=== Begin Enclosure ===

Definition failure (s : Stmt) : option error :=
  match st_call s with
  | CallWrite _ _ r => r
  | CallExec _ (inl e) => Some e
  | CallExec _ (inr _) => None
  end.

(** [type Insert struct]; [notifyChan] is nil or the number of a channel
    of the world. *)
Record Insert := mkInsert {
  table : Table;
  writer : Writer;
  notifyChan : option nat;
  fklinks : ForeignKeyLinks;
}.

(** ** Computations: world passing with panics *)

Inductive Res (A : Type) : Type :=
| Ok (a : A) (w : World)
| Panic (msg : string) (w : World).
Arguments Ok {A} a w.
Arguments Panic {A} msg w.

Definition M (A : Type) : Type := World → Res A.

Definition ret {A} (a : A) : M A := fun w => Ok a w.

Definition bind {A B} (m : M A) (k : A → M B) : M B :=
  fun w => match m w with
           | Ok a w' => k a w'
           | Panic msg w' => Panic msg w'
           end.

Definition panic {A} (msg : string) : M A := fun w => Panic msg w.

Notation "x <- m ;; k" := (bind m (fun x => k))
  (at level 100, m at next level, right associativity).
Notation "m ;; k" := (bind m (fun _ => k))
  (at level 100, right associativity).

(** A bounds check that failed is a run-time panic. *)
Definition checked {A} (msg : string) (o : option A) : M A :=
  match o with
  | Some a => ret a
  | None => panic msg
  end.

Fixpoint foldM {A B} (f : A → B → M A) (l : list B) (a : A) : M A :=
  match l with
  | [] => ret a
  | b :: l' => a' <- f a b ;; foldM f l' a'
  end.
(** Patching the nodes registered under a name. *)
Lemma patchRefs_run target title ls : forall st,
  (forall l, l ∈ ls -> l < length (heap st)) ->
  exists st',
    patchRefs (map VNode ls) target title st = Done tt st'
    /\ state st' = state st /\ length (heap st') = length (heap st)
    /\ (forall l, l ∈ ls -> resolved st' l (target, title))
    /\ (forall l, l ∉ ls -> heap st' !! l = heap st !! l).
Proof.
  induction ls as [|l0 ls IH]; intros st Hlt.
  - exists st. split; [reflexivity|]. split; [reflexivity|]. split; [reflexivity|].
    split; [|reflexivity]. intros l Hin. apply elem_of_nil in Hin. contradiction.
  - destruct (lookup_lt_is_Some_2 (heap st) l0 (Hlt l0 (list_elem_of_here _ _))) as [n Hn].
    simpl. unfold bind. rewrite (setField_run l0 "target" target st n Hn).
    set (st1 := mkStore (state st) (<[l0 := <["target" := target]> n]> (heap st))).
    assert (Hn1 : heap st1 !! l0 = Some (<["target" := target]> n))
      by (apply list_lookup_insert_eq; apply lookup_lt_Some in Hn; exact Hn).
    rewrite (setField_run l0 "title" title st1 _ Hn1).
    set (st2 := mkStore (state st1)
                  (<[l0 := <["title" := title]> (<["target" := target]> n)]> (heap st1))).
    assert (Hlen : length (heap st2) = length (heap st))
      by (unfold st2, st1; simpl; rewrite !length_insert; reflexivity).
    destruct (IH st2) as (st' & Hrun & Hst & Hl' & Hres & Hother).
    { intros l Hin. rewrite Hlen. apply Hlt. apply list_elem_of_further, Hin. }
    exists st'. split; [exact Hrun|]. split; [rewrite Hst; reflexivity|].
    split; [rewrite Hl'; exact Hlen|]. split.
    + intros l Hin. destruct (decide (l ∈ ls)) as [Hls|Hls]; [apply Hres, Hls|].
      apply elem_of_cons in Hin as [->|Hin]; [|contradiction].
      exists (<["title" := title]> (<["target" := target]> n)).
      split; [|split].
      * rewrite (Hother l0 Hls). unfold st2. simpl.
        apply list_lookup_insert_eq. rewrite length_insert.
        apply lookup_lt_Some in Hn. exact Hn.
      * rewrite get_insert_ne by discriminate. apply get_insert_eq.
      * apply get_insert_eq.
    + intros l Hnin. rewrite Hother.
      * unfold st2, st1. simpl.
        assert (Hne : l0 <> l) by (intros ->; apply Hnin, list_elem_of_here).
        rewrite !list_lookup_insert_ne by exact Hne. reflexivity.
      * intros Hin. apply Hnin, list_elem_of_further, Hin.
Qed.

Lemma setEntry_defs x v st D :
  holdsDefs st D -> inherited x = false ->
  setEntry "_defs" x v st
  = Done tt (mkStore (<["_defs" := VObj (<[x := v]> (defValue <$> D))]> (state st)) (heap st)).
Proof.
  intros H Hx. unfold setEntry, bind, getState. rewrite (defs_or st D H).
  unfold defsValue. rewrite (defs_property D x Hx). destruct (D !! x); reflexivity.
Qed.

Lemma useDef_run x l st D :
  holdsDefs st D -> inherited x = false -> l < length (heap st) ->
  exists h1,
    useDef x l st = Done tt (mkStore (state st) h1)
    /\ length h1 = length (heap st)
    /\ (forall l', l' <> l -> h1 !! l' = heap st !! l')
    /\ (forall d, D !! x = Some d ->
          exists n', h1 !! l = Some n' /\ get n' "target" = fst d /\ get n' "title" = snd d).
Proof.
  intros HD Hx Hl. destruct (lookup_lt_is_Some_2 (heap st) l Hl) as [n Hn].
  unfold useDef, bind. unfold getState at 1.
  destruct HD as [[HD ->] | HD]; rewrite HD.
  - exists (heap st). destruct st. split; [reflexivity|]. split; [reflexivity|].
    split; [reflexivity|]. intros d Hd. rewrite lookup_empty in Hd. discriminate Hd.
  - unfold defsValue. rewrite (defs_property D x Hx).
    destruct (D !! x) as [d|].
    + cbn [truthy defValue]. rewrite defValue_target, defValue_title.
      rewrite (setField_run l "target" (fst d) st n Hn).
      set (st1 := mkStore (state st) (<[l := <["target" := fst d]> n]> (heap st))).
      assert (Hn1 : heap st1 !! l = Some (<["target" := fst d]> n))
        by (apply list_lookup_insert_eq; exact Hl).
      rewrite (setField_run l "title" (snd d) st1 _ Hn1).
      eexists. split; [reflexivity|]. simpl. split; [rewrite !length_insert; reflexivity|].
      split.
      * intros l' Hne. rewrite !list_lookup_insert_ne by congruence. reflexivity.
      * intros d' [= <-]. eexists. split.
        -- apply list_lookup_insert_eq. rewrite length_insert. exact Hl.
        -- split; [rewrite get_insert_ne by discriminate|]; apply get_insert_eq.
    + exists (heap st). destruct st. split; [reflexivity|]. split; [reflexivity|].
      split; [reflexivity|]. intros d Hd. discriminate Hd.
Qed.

=== End Enclosure ===

**PROBLEM**
Begin at the first line of the material above. Transcribe each line exactly, ending with the line that contains "Inductive Res (A".

**WRITTEN ANSWER**
Definition failure (s : Stmt) : option error :=
  match st_call s with
  | CallWrite _ _ r => r
  | CallExec _ (inl e) => Some e
  | CallExec _ (inr _) => None
  end.

(** [type Insert struct]; [notifyChan] is nil or the number of a channel
    of the world. *)
Record Insert := mkInsert {
  table : Table;
  writer : Writer;
  notifyChan : option nat;
  fklinks : ForeignKeyLinks;
}.

(** ** Computations: world passing with panics *)

Inductive Res (A : Type) : Type :=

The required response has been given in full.